In many ways the Han period (206 BCE-220 CE) was one of the most significant eras in Chinese history. It is a period marked by considerable development in political, religious, intellectual and social systems. By its end, the basic patterns of the Chinese imperial system, government, culture and thought had been established, most of which survive into the twentieth century, even into China's communist era. The boundaries maintained by the Han Empire more or less continue to define our geographical conception of China to this day, and the term Han Chinese is still used today in reference to the country's ethnic majority population.
The first Han emperor was Gao Zu (256-195 BCE), a farmer who successfully led a revolt against the Qin dynasty (221-206 BCE) and its repressive emperor, Shi Huang Di. The dynasty was named after the Han river valley, from whence Gao Zu ruled the empire. Unlike the preceding Qin government, which persecuted Confucianism, Gao Zu organized his administration around its principles. The Han Empire was divided into a series of areas governed by bureaucratic officials, whose appointments were largely based upon merit. This system was so successful that the empire throve and expanded its boundaries, extending from Vietnam in the south to Korea in the north, and far into Central Asia in the West. The Han period is sometimes divide the Han into two parts: the Former, or Western, Han (206 BCE-25 CE), with the capital in Chang'an, and the Later, or Eastern, Han (25-220 CE) when the capital was moved east to Luoyang.

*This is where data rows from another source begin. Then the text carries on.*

(** The index map is a permutation of [0 .. U*C). *)
Lemma src_index_perm (U C : nat) :
  Permutation (map (src_index U C) (seq 0 (C * U))) (seq 0 (C * U)).
Proof.
  apply Stdlib.Sorting.Permutation.NoDup_Permutation.
  - apply NoDup_map_NoDup_ForallPairs; [|apply List.seq_NoDup].
    intros a b Ha Hb E. apply in_seq in Ha, Hb.
    rewrite <- (src_index_inv C U a) by lia.
    rewrite <- (src_index_inv C U b) by lia.
    rewrite E. reflexivity.
  - apply List.seq_NoDup.
  - intros y; rewrite in_map_iff, in_seq; split.
    + intros (k & <- & Hk). rewrite (Nat.mul_comm C U) in *.
      apply in_seq in Hk. pose proof (src_index_lt U C k). lia.
    + intros Hy. rewrite (Nat.mul_comm C U) in *. exists (src_index C U y). split.
      * apply src_index_inv. lia.
      * apply in_seq. rewrite (Nat.mul_comm U C) in *. pose proof (src_index_lt C U y). lia.
Qed.

Lemma regroup_perm {A} (d : A) (U C : nat) (x : list A) :
  length x = U * C ->
  Permutation (map (fun k => nth (src_index U C k) x d) (seq 0 (C * U))) x.
Proof.
  intros H.
  replace (map (fun k => nth (src_index U C k) x d) (seq 0 (C * U)))
    with (map (fun k => nth k x d) (map (src_index U C) (seq 0 (C * U))))
    by (rewrite map_map; reflexivity).
  transitivity (map (fun k => nth k x d) (seq 0 (C * U))).
  - apply Permutation_map, src_index_perm.
  - rewrite Nat.mul_comm, <- H, map_nth_seq_self. reflexivity.
Qed.

(** Regrouping features and labels separately regroups the pairs. *)
Lemma regroup_combine {F L} (dF : F) (dL : L) (U C : nat)
    (xs : list F) (ys : list L) :
  length xs = U * C -> length ys = U * C ->
  combine (map (fun k => nth (src_index U C k) xs dF) (seq 0 (C * U)))
          (map (fun k => nth (src_index U C k) ys dL) (seq 0 (C * U)))
  = map (fun k => nth (src_index U C k) (combine xs ys) (dF, dL)) (seq 0 (C * U)).
Proof.
  intros Hx Hy.
  apply (nth_ext _ _ (dF, dL) (dF, dL)).
  - rewrite length_combine, !length_map, !length_seq. lia.
  - intros n Hn. rewrite length_combine, !length_map, !length_seq in Hn.
    rewrite combine_nth by (rewrite !length_map; reflexivity).
    rewrite !nth_map_seq by lia.
    rewrite combine_nth by congruence. reflexivity.
Qed.

Lemma src_index_grid (U C i j : nat) :
  i < U -> j < C -> src_index U C (j * U + i) = i * C + j.
Proof.
  intros Hi Hj. unfold src_index.
  assert (E1 : (j * U + i) mod U = i)
    by (symmetry; apply (Nat.mod_unique _ _ j); lia).
  assert (E2 : (j * U + i) / U = j)
    by (symmetry; apply (Nat.div_unique _ _ _ i); lia).
  rewrite E1, E2. reflexivity.
Qed.
(** * Kanban board prototypes: board store and drag reorder engine

    The repository holds three near-duplicate React prototypes of one
    kanban board.  Each keeps a [board] object in component state and
    replaces it wholesale from four handlers: [saveTask] / [addTask],
    [deleteTask] and [handleDragEnd].  This development embeds the three
    sets of handlers side by side:

    - [TaskMaster]      : prototypes/taskmaster/src/App.jsx (modal edition)
    - [TaskDragMaster]  : prototypes/taskdragmaster/src/App.jsx (simplified)
    - [BoardV2]         : the calendar / dark-mode edition (storage key
                          tdm:board:v2), whose tasks record their column
                          in a [status] field.

    Collaborators outside the repository are parameters of the handlers:
    [uuidv4()] is the argument [uuid], each call of [nowIso()] is one
    string argument, [confirm(..)] is a boolean, [localStorage.getItem]
    is an [option string] and [JSON.parse] is a section variable. *)

From Stdlib Require Import ZArith Lia.
From stdpp Require Import base option list strings gmap.

Local Open Scope string_scope.
Local Open Scope list_scope.
Local Open Scope nat_scope.

(** ** JavaScript primitives used by the handlers *)

Module Js.

(** [a || d] where [a] is a string or [undefined]: the empty string and
    [undefined] are falsy. *)
Definition or_else (a : option string) (d : string) : string :=
  match a with
  | Some s => if decide (s = EmptyString) then d else s
  | None => d
  end.

(** [!!a] for a string or [undefined]. *)
Definition truthy (a : option string) : bool :=
  match a with
  | Some s => bool_decide (s ≠ EmptyString)
  | None => false
  end.

(** A computed property key: [o[undefined]] reads the property named
    "undefined". *)
Definition key (c : option string) : string := default "undefined" c.

(** [l.indexOf(x)]: position of the first occurrence, [-1] if none. *)
Fixpoint indexOf (x : string) (l : list string) : Z :=
  match l with
  | [] => (-1)%Z
  | y :: l' =>
      if decide (y = x) then 0%Z
      else let i := indexOf x l' in
           if decide (i = (-1)%Z) then (-1)%Z else (i + 1)%Z
  end.

(** [l.includes(x)]. *)
Definition includes (x : string) (l : list string) : bool :=
  bool_decide (x ∈ l).

(** [l.splice(start, deleteCount, ...items)], the array after the call.
    A negative [start] counts from the end; both ends are clamped. *)
Definition splice {A} (start : Z) (deleteCount : nat) (items l : list A)
  : list A :=
  let len := Z.of_nat (length l) in
  let s := Z.to_nat (if (start <? 0)%Z then Z.max (len + start) 0
                     else Z.min start len) in
  (take s l ++ items ++ drop (s + deleteCount) l)%list.

(** The array after [l.push(x)]. *)
Definition push {A} (x : A) (l : list A) : list A := (l ++ [x])%list.

(** [l.filter(x => x !== id)]. *)
Definition without (id : string) (l : list string) : list string :=
  filter (λ x, x ≠ id) l.

(** An object with string keys, in insertion order ([Object.keys]
    enumerates it in this order).  Keys are assumed not to be
    integer-like and not to name a property of [Object.prototype]. *)
Definition obj (V : Type) : Type := list (string * V).

(** [o[k]]. *)
Fixpoint get {V} (k : string) (o : obj V) : option V :=
  match o with
  | [] => None
  | (k', v) :: o' => if decide (k = k') then Some v else get k o'
  end.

The biggest threat to the Han Empire was the confederacy of nomadic peoples known as the Xiongnu (see the section on the Xiongnu for more details). A military commander named Zhang Qian was sent by the Han emperor Wudi on two diplomatic mission, the first around 120 BCE and the second around 117 BCE, in order to locate potential allies against the Xiongnu. In particular the Han desired an alliance with the Yuezhi, nomadic peoples driven out of their territories in southern Mongolia and western China by the Xiongnu during the previous century. Zhang Qian's mission ultimately did not succeed, but his travels took him as far as the Bactrian region, on the far side of the Hindu Kush Mountains. His report was recorded by the Han-era historian Sima Qian, and he is said to have described to the emperor in great detail all that he had encountered in his travels, including the use of horses in the Bactrian cavalry much larger than the Mongolian ponies used by the Xiongnu. The importation of these horses became a high priority to strengthen the Han military, and their successful implementation against the Xiongnu played an important role in the transfer of the western regions of China from Xiongnu to Han control.

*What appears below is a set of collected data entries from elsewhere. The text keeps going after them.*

(** * The write-points work object of the ingestion server

    A shallow embedding of [WritePointsWork] (package [transport]): the
    pooled per-request object, its frame parser [decodePoints], the two
    dispatch entry points [WritePoints] and [WriteStreamPoints], and the
    pool operations [GetWritePointsWork], [PutWritePointsWork] and [reset].

    Go slices are modelled with their length and capacity, run-time panics
    (index or slice bounds out of range, nil dereference, a panic inside
    the row decoder or the storage engine) are an explicit outcome, and
    every call a method makes outside the package (logger, storage engine,
    stream engine, statistics counter) is recorded in a trace. *)

From stdpp Require Import gmap.
From Stdlib Require Import String List NArith ZArith Lia Bool.
From Stdlib Require Import Strings.Byte.
Import ListNotations.

Set Implicit Arguments.
Local Open Scope string_scope.
Local Open Scope nat_scope.

(** ** Go slices *)

Module GoSlice.

(** A slice is nil, or a window on a backing array: [elems] are the
  [len] visible elements and [spare] the elements of the backing array
  between [len] and [cap]. *)
Inductive slice (A : Type) : Type :=
| Nil
| Slice (elems spare : list A).
Arguments Nil {A}.

Section Ops.
Context {A : Type}.

Definition elems (s : slice A) : list A :=
  match s with Nil => [] | Slice e _ => e end.

Definition spare (s : slice A) : list A :=
  match s with Nil => [] | Slice _ sp => sp end.

Definition len (s : slice A) : nat := length (elems s).

Definition cap (s : slice A) : nat := length (elems s) + length (spare s).

Definition is_nil (s : slice A) : bool :=
  match s with Nil => true | Slice _ _ => false end.

(** [s[i]]: [None] is the index-out-of-range panic. *)
Definition index (s : slice A) (i : nat) : option A := nth_error (elems s) i.

(** [s[a:]]: the low bound is checked against [len]. *)
Definition from (s : slice A) (a : nat) : option (slice A) :=
  if a <=? len s then
    match s with
    | Nil => Some Nil
    | Slice e sp => Some (Slice (skipn a e) sp)
    end
  else None.

(** [s[:b]]: the high bound is checked against [cap], so a slice can
    be extended into its spare capacity. *)
Definition upto (s : slice A) (b : nat) : option (slice A) :=
  if b <=? cap s then
    match s with
    | Nil => Some Nil
    | Slice e sp => Some (Slice (firstn b (e ++ sp)) (skipn b (e ++ sp)))
    end
  else None.

(** [s[:0]], which never panics. *)
Definition truncate (s : slice A) : slice A :=
  match s with
  | Nil => Nil
  | Slice e sp => Slice [] (e ++ sp)
  end.

(** Element-wise assignment [s[i] = x_i] for every visible [i]: the
    window is unchanged, a nil slice stays nil. *)
Definition assign (s : slice A) (new : list A) : slice A :=
  match s with
  | Nil => Nil
  | Slice _ sp => Slice new sp
  end.

End Ops.

End GoSlice.
Import GoSlice.

(** ** Errors *)

(** Modelled from the spec: package [errno] is not among the sources. Its
    [NewError] wraps what it is given in an error of a designated kind, here
    always the "unmarshal points" kind [ErrUnmarshalPoints]; the result is
    an error value, never nil. *)
Inductive Errno : Type := ErrUnmarshalPoints.

(** Error values: [errors.New msg], and [errno.NewError code arg], whose
    argument here is always the wrapped error (possibly nil). *)
Local Unset Elimination Schemes.
Inductive error : Type :=
| errors_New (msg : string)
| errno_NewError (code : Errno) (arg : option error).
Local Set Elimination Schemes.

(** ** Outcomes and the trace monad *)

Inductive Outcome (A : Type) : Type :=
| Done (a : A)
| Panic (reason : string).
Arguments Panic {A}.

(** [x != nil] for a pointer, interface or error value. *)
Definition notnil {A} (o : option A) : bool :=
  match o with Some _ => true | None => false end.

Definition returned {A} (o : Outcome A) : option A :=
  match o with Done a => Some a | Panic _ => None end.

(** A call that returned, and returned a nil error. *)
Definition returnedNil {A} (o : Outcome (option A)) : bool :=
  match o with Done None => true | _ => false end.

(** ** The work object and its collaborators *)

Section Transport.

(** Types declared in other packages ([influx], [netstorage], [storage],
    [stream]); only the fields this file touches are spelled out. *)
Variables (RowBody StreamIdT Tag Field IndexT OptionBody : Type).
Variables (Storage Engine : Type).

(** [influx.Row]: the two stream fields set by [decodePoints], and the
    rest of the row. *)
Record Row : Type := mkRow {
  Body : RowBody;
  StreamOnly : bool;
  StreamId : StreamIdT
}.

(** [netstorage.StreamVar]. *)
Record StreamVar : Type := mkStreamVar {
  Only : bool;
  Id : StreamIdT
}.

(** [influx.IndexOption]: each entry owns a nested [IndexList]. *)
Record IndexOption : Type := mkIndexOption {
  IndexList : slice IndexT;
  OptionRest : OptionBody
}.

Record WritePointsWork : Type := mkWork {
  storage : option Storage;                  (* pointer to storage.Storage, nil = None *)
  stream : option Engine;                    (* stream.Engine, nil = None *)
  reqBuf : slice byte;
  streamVars : slice (option StreamVar);     (* []*netstorage.StreamVar *)
  rows : slice Row;
  tagpools : slice Tag;
  fieldpools : slice Field;
  indexKeypools : slice byte;
  indexOptionpools : slice IndexOption;
  lastResetTime : N                          (* uint64 *)
}.

Definition GetRows (ww : WritePointsWork) : slice Row := rows ww.

Definition SetRows (ww : WritePointsWork) (rs : slice Row) : WritePointsWork :=
  mkWork (storage ww) (stream ww) (reqBuf ww) (streamVars ww) rs
         (tagpools ww) (fieldpools ww) (indexKeypools ww)
         (indexOptionpools ww) (lastResetTime ww).

(** Calls that leave the package, in the order they happen. The zap
    fields of a log call are not kept. *)
Inductive Event : Type :=
| LogError (msg : string)                    (* logger.Error("...", fields) *)
| LogErrorOf (e : error)                     (* logger.Error(err.Error()) *)
| StorageWriteRows (s : option Storage) (db rp : string) (ptId shard : N)
                   (rs : slice Row) (binaryRows : list byte)
| StorageWriteRowsToSlave (s : option Storage) (rs : slice Row)
                          (db rp : string) (ptId shard : N)
| StreamWriteRows (e : Engine) (db rp : string) (ptId shard : N)
                  (streamIdDstShardIdMap : gmap N N)
| AddWriteUnmarshalNs (delta : Z).

(** How often the trace enters each collaborator. *)
Definition isStorageWriteRows (e : Event) : bool :=
  match e with StorageWriteRows _ _ _ _ _ _ _ => true | _ => false end.

Definition isStorageWriteRowsToSlave (e : Event) : bool :=
  match e with StorageWriteRowsToSlave _ _ _ _ _ _ => true | _ => false end.

Definition isStreamWriteRows (e : Event) : bool :=
  match e with StreamWriteRows _ _ _ _ _ _ => true | _ => false end.

Definition isAddWriteUnmarshalNs (e : Event) : bool :=
  match e with AddWriteUnmarshalNs _ => true | _ => false end.

Definition isDownstream (e : Event) : bool :=
  isStorageWriteRows e || isStorageWriteRowsToSlave e || isStreamWriteRows e.

Definition isLog (e : Event) : bool :=
  match e with LogError _ | LogErrorOf _ => true | _ => false end.

Definition calls (which : Event -> bool) (tr : list Event) : nat :=
  length (filter which tr).

Record World : Type := mkWorld {
  work : WritePointsWork;
  trace : list Event
}.

(** A method of the work object: it may change the object, extend the
    trace, and either returns or panics. *)
Definition M (A : Type) : Type := World -> Outcome A * World.

Definition ret {A} (a : A) : M A := fun w => (Done a, w).

Definition bind {A B} (m : M A) (k : A -> M B) : M B :=
  fun w =>
    match m w with
    | (Done a, w') => k a w'
    | (Panic r, w') => (Panic r, w')
    end.

Definition panic {A} (reason : string) : M A := fun w => (Panic reason, w).

Definition emit (e : Event) : M unit :=
  fun w => (Done tt, mkWorld (work w) (trace w ++ [e])).

Definition getWork : M WritePointsWork := fun w => (Done (work w), w).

Even after a dissolution of the Xiongnu leadership in 54 BCE led to the end of the hostilities, the Chinese demand for Central Asian horses would continue unabated for many centuries. A long succession of Chinese emperors developed what can only be described as a obsession with the spirited and powerful steeds they called a variety of poetic names, including "celestial horses." Horses, of course, were not the only commodity exchanged between the Han and the various Central Asian kingdoms; wine, fruit, nuts, woolen textiles and rugs, fur, jade and semi-precious stones such as lapis lazuli were all brought from beyond the Han military fortifications at Dunhuang and into the empire. In return, Han traders exported worked gold objects, polished mirrors, reams of silk, and other manufactured goods.

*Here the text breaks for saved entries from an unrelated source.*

(* ================================================================== *)
(** ** CSV exporter *)
(* ================================================================== *)

(** C1, as the code has it.  For a non-empty record sequence
    [first :: rest], the document is the header line and one line per
    record joined by line feeds; each line is the comma-join of one field
    per key of the first record, in that order, so every row has as many
    fields as there are header keys.  The field of a key is the text of
    what [row[key]] reads: empty for [null] and [undefined], hence for a
    key that the record lacks and that names no member of
    Object.prototype; for a lacking key that names such a member
    (toString, constructor, ...) the text of the inherited member.  A text
    with a comma is put between double quotes with every double quote
    doubled; every other value is written as it prints, so that a text with
    a double quote and no comma is written unquoted and unchanged. *)
Theorem export_rows_escaped :
  forall (first : JsObject) (rest : list JsObject),
    let data := first :: rest in
    let headers := Object_keys first in
    let fields := fun row => map (fun h => field_text (get row h)) headers in
    Csv.csvContent data =
      String.concat newline
        (Csv.csvHeaders data
           :: map (fun row => String.concat "," (fields row)) data)
    /\ (forall row, List.length (fields row) = List.length headers)
    /\ (forall row h v, own row h = Some v -> get row h = v)
    /\ (forall row h, has row h = false -> inherited h = None ->
          field_text (get row h) = EmptyString)
    /\ (forall row h v, has row h = false -> inherited h = Some v ->
          field_text (get row h) = ToString v)
    /\ field_text VNull = EmptyString
    /\ field_text VUndefined = EmptyString
    /\ (forall s, In ","%char (list_ascii_of_string s) ->
          field_text (VString s) = q ++ replace_all dquote (q ++ q) s ++ q)
    /\ (forall s, ~ In ","%char (list_ascii_of_string s) ->
          field_text (VString s) = s)
    /\ (forall b, field_text (VBool b) = ToString (VBool b))
    /\ (forall x, field_text (VNumber x) = Number_toString x)
    /\ (forall t, field_text (VObject t) = t)
    /\ field_text (VString ("He said " ++ q ++ "hi" ++ q)) =
         "He said " ++ q ++ "hi" ++ q
    /\ field_text (VString ("He said, " ++ q ++ "hi" ++ q)) =
         q ++ "He said, " ++ q ++ q ++ "hi" ++ q ++ q ++ q.
Proof.
  intros first rest data headers fields.
  split; [|split; [|split; [|split; [|split; [|repeat split]]]]].
  - unfold Csv.csvContent. rewrite join_VString. f_equal. f_equal.
    unfold Csv.csvRows. apply map_ext. intro row. apply csvRow_fields.
  - intro row. unfold fields. apply length_map.
  - intros row h v Hown. unfold get. now rewrite Hown.
  - intros row h Hmiss Hnone. now rewrite (get_missing _ _ Hmiss), Hnone.
  - intros row h v Hmiss Hin. rewrite (get_missing _ _ Hmiss), Hin.
    destruct (inherited_object _ _ Hin) as [text ->]. reflexivity.
  - intros s Hin. apply includes_char in Hin. simpl. now rewrite Hin.
  - intros s Hnot. simpl. destruct (includes "," s) eqn:E; [|reflexivity].
    apply includes_char in E. contradiction.
Qed.

(** C1, as stated, fails.  The second of these two records lacks the key
    [toString] of the first; its line does not end in an empty field but
    in the text of the method it inherits. *)
Lemma missing_value_rendered_from_prototype :
  has shadowing_second "toString" = false
  /\ Csv.csvContent [shadowing_first; shadowing_second] =
     "A,TOSTRING" ++ newline ++ "1,own" ++ newline
     ++ "2,function toString() { [native code] }".
Proof.
  split; [reflexivity|]. vm_compute. reflexivity.
Qed.

(** C2.  The header line of a non-empty record sequence is made of the keys
    of the first record, in their order, each relabelled ([sensor_name] as
    Sensor Name, [temperature] as Temperature (C), [timestamp] as Time
    Stamp, any other key in upper case) and joined by commas.  For keys
    sl, sensor_name, status, temperature, timestamp it is
    SL,Sensor Name,STATUS,Temperature (C),Time Stamp, and the example
    record of the specification gives the row 1,<q>A,B<q>,OK,21.5,2024-01-01T00:00:00Z
    where <q> is a double quote. *)
Theorem header_from_first_record :
  (forall (first : JsObject) (rest : list JsObject),
      Csv.csvHeaders (first :: rest) =
      String.concat "," (map Csv.csvHeader (Object_keys first)))
  /\ Csv.csvHeader "sensor_name" = "Sensor Name"
  /\ Csv.csvHeader "temperature" = "Temperature (C)"
  /\ Csv.csvHeader "timestamp" = "Time Stamp"
  /\ (forall h, h <> "sensor_name" -> h <> "temperature" -> h <> "timestamp" ->
        Csv.csvHeader h = toUpperCase h)
  /\ (forall (first : JsObject) (rest : list JsObject),
        Object_keys first = example_keys ->
        Csv.csvHeaders (first :: rest) =
        "SL,Sensor Name,STATUS,Temperature (C),Time Stamp")
  /\ Csv.csvRow (Object_keys example_record) example_record =
       "1," ++ q ++ "A,B" ++ q ++ ",OK,21.5,2024-01-01T00:00:00Z"
  /\ Csv.csvContent [example_record] =
       "SL,Sensor Name,STATUS,Temperature (C),Time Stamp" ++ newline ++
       "1," ++ q ++ "A,B" ++ q ++ ",OK,21.5,2024-01-01T00:00:00Z".
Proof.
  split; [exact csvHeaders_labels|].
  split; [reflexivity|]. split; [reflexivity|]. split; [reflexivity|].
  split; [|split; [|split]].
  - intros h H1 H2 H3. unfold Csv.csvHeader.
    apply String.eqb_neq in H1, H2, H3. now rewrite H1, H2, H3.
  - intros first rest Hk. rewrite csvHeaders_labels, Hk. reflexivity.
  - vm_compute. reflexivity.
  - vm_compute. reflexivity.
Qed.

Along with all the material exotica that made its way into Han China came other incidental imports, including religion, for it was during this time that Buddhism diffused into China. Diplomatic missions also traveled the trade routes, with the arrival of Roman envoys sent by emperor Marcus Aurelius Antoninus recorded in 166 CE. It seems, however, that the Han court was rather disappointed with the Roman diplomatic offerings of ivory, rhinoceros horn and tortoiseshell, having expected more rare and exotic gifts from such distant lands.